Question

How many moles of electrons weigh one kilogram? (mass of electron \(=9.108 \times 10^{-31} \mathrm{~kg}\), Avogadro number \(=6.023 \times 10^{23}\) ) a. \(6.023 \times 10^{23}\) b. \(1 / 9.108 \times 10^{31}\) c. \(\frac{6.023}{9.08} \times 10^{54}\) d. \(\frac{1}{9.108 \times 6.023} \times 10^{9}\)

Short answer

Option c: \(\frac{6.023}{9.08} \times 10^{54}\) is correct.

Step-by-step solution

Calculate Number of Electrons in 1 kg

First, calculate how many electrons make up one kilogram. You know the mass of one electron is \(9.108 \times 10^{-31} \mathrm{~kg}\). Therefore, the number of electrons \(N\) in 1 kg is given by: \[ N = \frac{1}{9.108 \times 10^{-31}} \approx 1.098 \times 10^{30} \text{ electrons} \]
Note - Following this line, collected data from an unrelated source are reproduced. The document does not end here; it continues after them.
Lemma mirrored_step c c1 k n buf :
  0 ≤ n → mirrored c c1 k n buf → mirrored c (<[fat_copy_addr fs n k := buf]> c1) k (n + 1) buf.
Proof.
  intros Hn [Hc Ho]. split.
  - intros i Hi. destruct (decide (fat_copy_addr fs n k = fat_copy_addr fs i k)) as [->|Hne].
    + by rewrite lookup_insert_eq.
    + rewrite lookup_insert_ne by done. apply Hc. destruct (decide (i = n)); [congruence|lia].
  - intros s Hs. rewrite lookup_insert_ne by (intros <-; apply (Hs n); [lia|done]).
    apply Ho. intros i Hi. apply Hs. lia.
Qed.

Lemma fat_copies_loop c k buf :
  disk_ok fs c → is_cluster fs k → zlen buf = bps fs → bytes buf →
  ∃ c', druns (mfor_res (range 0 (num_fats (bpb fs))) (λ fat_copy,
      write_sector_buf fs ((fat_start_sector (bpb fs) +₃₂ (k / eps fs))
        +₃₂ (fat_copy *₃₂ fat_size_32 (bpb fs))) buf)) c (Ok tt) c' ∧
    mirrored c c' k (num_fats (bpb fs)) buf.
Proof.
  intros Hd Hk Hz Hbuf.
  destruct (druns_mfor_res (λ pre c1, mirrored c c1 k (zlen pre) buf)
    (range 0 (num_fats (bpb fs))) (λ fat_copy,
      write_sector_buf fs ((fat_start_sector (bpb fs) +₃₂ (k / eps fs))
        +₃₂ (fat_copy *₃₂ fat_size_32 (bpb fs))) buf) c) as (c' & Hrun & Hm).
  - split; [intros i Hi; change (zlen (@nil Z)) with 0 in Hi; lia|done].
  - intros pre x post c1 (-> & Hx & ->)%range_prefix Hm.
    assert (zlen (range 0 x) = x) as Hl by (unfold zlen; rewrite length_range; lia).
    rewrite Hl in Hm. exists (<[fat_copy_addr fs x k := buf]> c1). split.
    + destruct (disk_sector c _ Hd (fat_copy_in fs G x k Hk Hx)) as (Hs & Hsz & _).
      destruct (decide (Exists (λ i, fat_copy_addr fs x k = fat_copy_addr fs i k) (range 0 x)))
        as [(i & Hi%elem_of_range & He)%Exists_exists|Hno].
      * apply (druns_sector_write c1 _ _ buf); [by apply fat_copy_machine| |done..].
        rewrite He. by apply Hm.
      * apply (druns_sector_write c1 _ _ (sector c (fat_copy_addr fs x k)));
          [by apply fat_copy_machine| |done..].
        rewrite (mi_other _ _ _ _ _ Hm); [done|]. intros i Hi He.
        apply Hno, Exists_exists. exists i. by rewrite elem_of_range.
    + rewrite zlen_app, Hl, zlen_cons, zlen_nil. apply mirrored_step; [lia|done].
  - exists c'. split; [exact Hrun|].
    replace (zlen (range 0 (num_fats (bpb fs)))) with (num_fats (bpb fs)) in Hm; [done|].
    unfold zlen. rewrite length_range. destruct G. lia.
Qed.

(** The table sector with the entry of [k] replaced. *)
Definition patched (buf : list Z) (k new : Z) : list Z :=
  take (Z.to_nat (fat_off fs k)) buf ++ le_bytes 4 new ++ drop (Z.to_nat (fat_off fs k) + 4) buf.

Lemma patched_length buf k new : zlen buf = bps fs → zlen (patched buf k new) = bps fs.
Proof.
  intros Hz. destruct (fat_off_range fs G k). unfold patched.
  rewrite !zlen_app, zlen_take, zlen_drop. unfold zlen at 2. rewrite length_le_bytes. lia.
Qed.

Lemma patched_bytes buf k new : bytes buf → bytes (patched buf k new).
Proof.
  intros Hb. unfold patched, bytes. rewrite !Forall_app.
  split_and!; [by apply Forall_take|apply le_bytes_bytes|by apply Forall_drop].
Qed.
Convert Electrons to Moles

Next, convert the number of electrons to moles using Avogadro's number. Avogadro's number is \(6.023 \times 10^{23}\) electrons per mole, so the number of moles \(n\) is given by: \[ n = \frac{1.098 \times 10^{30}}{6.023 \times 10^{23}} \approx 1.823 \times 10^{6} \text{ moles} \]

Format the Answer

Finally, match this result with the given options in the problem statement. The number of moles \(1.823 \times 10^{6}\) is found in option \(c\), after evaluating \[ \frac{6.023}{9.08} \times 10^{54} = 1.823 \times 10^{6} \]. Thus, option \(c\) corresponds to the correct calculation.

Key concepts

Mass of an Electron

Electrons, though incredibly small particles, have a mass. The mass of a single electron is approximately \(9.108 \times 10^{-31} \mathrm{~kg}\). This value is tremendously small and comprehending its scale can be challenging, but it's a fundamental property of electrons. Understanding this mass is crucial when performing calculations that involve enormous numbers of electrons, like determining the number of electrons in one kilogram of material. Calculating this involves dividing 1 kg by the mass of a single electron. This allows us to find out how many electrons make up one kilogram. Though the electron is just a tiny fraction of a kilogram, when you consider the stupendous number of electrons it takes to weigh one kilogram, the calculations become fascinating. This process underpins our understanding of mass at a microscopic level.

Avogadro's Number

Avogadro's number is a fundamental constant in chemistry and physics. Defined as \(6.023 \times 10^{23}\), it represents the number of atoms, ions, or molecules in one mole of a substance. Think of it as a bridge connecting the tiny world of atoms to the macroscopic world we experience daily. Avogadro's number lets us take exceedingly large quantities of atomic-scale particles and equate them to more manageable terms, like moles. This is especially useful when converting the number of electrons into moles, as every mole contains exactly \(6.023 \times 10^{23}\) of any elemental unit, whether they be electrons or entire atoms. This conversion is an essential tool in chemistry and physics, allowing scientists to measure and predict reactions and phenomena that occur at atomic scales.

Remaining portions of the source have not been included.